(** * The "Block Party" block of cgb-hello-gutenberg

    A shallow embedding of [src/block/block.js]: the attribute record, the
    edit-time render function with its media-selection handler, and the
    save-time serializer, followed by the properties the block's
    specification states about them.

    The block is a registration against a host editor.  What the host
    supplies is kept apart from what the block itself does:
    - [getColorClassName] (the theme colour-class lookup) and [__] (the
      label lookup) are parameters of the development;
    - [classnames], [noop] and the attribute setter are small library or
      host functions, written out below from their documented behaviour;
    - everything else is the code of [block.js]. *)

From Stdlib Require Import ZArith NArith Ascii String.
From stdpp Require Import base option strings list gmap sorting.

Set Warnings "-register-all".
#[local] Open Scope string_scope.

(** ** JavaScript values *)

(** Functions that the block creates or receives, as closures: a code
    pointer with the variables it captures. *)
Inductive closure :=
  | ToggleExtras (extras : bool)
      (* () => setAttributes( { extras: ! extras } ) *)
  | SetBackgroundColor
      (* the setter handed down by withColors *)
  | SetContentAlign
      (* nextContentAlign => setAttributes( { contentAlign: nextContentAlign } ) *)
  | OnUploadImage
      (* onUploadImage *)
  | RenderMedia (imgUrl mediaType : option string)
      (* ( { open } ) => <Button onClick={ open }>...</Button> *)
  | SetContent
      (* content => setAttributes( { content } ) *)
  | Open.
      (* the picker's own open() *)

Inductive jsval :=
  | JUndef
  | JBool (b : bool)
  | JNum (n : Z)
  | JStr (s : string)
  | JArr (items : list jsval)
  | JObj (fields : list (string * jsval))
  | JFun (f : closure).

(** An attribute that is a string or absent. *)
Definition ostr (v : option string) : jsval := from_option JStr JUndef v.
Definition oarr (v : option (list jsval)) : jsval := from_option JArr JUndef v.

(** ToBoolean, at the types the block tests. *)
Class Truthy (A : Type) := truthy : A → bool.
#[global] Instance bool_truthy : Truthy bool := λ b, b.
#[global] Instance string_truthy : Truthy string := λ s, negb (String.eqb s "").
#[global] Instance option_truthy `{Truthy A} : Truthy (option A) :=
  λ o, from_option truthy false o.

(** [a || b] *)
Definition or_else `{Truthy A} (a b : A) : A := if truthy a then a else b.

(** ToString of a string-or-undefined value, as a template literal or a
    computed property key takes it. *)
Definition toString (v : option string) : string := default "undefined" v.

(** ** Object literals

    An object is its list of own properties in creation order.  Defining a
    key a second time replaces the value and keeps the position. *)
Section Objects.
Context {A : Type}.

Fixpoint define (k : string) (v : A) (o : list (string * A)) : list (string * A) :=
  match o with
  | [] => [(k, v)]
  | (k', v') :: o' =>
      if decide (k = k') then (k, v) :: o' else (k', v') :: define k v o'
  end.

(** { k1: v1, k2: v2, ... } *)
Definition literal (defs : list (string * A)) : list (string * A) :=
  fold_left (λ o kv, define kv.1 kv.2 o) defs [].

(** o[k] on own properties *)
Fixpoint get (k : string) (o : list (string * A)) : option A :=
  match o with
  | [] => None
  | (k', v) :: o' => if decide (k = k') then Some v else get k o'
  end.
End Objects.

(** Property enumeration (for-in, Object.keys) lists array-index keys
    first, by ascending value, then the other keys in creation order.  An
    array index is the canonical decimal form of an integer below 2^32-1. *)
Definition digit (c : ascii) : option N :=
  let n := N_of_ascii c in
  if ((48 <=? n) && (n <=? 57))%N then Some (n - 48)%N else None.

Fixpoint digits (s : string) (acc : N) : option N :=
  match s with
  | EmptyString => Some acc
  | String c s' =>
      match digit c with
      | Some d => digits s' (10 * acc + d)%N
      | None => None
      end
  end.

→ **Problem details**: The answer is the lines above between the line holding "The block is" and the line holding "From Stdlib Require", inclusive, each written out exactly, and no others.

→ **Task output**:
    The block is a registration against a host editor.  What the host
    supplies is kept apart from what the block itself does:
    - [getColorClassName] (the theme colour-class lookup) and [__] (the
      label lookup) are parameters of the development;
    - [classnames], [noop] and the attribute setter are small library or
      host functions, written out below from their documented behaviour;
    - everything else is the code of [block.js]. *)

From Stdlib Require Import ZArith NArith Ascii String.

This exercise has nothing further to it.